What you will do. Up to and including the line with "Definition tur_set_State (v", repeat every line of the listing exactly, beginning at the first.

Exercise material.
------------------------------------------------

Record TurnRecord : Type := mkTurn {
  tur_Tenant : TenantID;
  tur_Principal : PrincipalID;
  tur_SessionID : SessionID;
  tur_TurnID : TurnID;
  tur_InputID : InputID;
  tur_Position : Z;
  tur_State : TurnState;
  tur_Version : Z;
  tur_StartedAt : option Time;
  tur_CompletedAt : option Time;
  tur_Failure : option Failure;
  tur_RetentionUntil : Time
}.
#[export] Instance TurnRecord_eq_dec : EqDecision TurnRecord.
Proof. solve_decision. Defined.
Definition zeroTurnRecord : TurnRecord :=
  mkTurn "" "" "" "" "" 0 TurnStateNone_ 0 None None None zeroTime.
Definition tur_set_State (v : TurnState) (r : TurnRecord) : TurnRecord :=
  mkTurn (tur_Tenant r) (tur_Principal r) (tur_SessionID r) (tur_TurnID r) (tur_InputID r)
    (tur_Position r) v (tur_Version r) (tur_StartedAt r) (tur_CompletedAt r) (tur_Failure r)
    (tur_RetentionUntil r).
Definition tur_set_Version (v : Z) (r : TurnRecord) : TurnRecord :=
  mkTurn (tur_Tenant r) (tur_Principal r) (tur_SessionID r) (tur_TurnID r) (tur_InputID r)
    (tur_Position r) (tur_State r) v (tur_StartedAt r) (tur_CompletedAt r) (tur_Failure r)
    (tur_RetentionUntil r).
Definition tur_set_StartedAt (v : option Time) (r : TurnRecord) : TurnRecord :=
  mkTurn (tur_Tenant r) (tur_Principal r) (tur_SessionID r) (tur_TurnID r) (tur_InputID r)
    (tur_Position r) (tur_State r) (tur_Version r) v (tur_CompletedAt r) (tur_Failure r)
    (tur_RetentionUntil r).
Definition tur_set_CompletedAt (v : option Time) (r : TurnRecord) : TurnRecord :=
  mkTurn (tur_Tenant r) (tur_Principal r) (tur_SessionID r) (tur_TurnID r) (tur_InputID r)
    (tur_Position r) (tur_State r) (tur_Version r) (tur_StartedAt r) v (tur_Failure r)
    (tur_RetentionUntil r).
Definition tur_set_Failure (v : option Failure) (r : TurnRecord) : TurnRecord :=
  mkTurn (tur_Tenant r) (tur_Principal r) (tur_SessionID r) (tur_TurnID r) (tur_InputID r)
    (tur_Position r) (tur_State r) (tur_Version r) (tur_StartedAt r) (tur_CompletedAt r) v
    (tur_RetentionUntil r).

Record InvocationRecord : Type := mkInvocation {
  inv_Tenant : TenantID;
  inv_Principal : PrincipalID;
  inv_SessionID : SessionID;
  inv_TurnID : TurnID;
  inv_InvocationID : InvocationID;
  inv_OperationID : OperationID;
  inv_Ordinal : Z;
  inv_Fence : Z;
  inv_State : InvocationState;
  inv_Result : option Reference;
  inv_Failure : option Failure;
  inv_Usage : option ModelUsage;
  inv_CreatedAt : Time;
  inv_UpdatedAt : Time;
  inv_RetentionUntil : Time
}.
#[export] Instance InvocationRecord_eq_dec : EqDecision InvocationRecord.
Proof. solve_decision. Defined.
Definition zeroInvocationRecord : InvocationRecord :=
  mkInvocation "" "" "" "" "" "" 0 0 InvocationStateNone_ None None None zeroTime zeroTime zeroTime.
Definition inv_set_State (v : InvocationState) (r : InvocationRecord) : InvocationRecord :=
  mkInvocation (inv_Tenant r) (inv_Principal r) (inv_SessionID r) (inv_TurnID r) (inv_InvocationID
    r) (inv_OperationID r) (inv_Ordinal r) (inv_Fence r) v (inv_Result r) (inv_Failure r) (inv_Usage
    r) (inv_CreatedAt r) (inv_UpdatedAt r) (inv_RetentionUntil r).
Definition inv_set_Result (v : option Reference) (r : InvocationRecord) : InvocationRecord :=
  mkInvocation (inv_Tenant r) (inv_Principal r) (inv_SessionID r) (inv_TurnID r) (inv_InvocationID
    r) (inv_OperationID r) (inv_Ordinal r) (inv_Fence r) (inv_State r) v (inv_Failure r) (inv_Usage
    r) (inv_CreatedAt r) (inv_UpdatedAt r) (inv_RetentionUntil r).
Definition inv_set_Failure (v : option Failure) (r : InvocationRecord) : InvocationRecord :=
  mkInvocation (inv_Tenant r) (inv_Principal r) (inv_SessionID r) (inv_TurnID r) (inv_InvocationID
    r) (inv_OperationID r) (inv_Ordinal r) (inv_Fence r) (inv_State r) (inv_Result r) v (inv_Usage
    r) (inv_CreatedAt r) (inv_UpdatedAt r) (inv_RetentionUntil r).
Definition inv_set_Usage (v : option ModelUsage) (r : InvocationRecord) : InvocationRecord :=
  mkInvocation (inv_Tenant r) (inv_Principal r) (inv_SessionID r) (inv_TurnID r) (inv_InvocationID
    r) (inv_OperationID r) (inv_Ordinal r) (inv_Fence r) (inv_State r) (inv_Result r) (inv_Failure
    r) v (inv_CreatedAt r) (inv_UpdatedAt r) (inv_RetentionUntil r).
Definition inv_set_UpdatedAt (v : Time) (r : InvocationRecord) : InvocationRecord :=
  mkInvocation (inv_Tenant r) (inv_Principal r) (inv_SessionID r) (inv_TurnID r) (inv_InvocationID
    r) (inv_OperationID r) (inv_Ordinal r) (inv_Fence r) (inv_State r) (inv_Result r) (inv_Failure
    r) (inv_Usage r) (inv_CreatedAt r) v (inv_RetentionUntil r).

------------------------------------------------

Result.
Record TurnRecord : Type := mkTurn {
  tur_Tenant : TenantID;
  tur_Principal : PrincipalID;
  tur_SessionID : SessionID;
  tur_TurnID : TurnID;
  tur_InputID : InputID;
  tur_Position : Z;
  tur_State : TurnState;
  tur_Version : Z;
  tur_StartedAt : option Time;
  tur_CompletedAt : option Time;
  tur_Failure : option Failure;
  tur_RetentionUntil : Time
}.
#[export] Instance TurnRecord_eq_dec : EqDecision TurnRecord.
Proof. solve_decision. Defined.
Definition zeroTurnRecord : TurnRecord :=
  mkTurn "" "" "" "" "" 0 TurnStateNone_ 0 None None None zeroTime.
Definition tur_set_State (v : TurnState) (r : TurnRecord) : TurnRecord :=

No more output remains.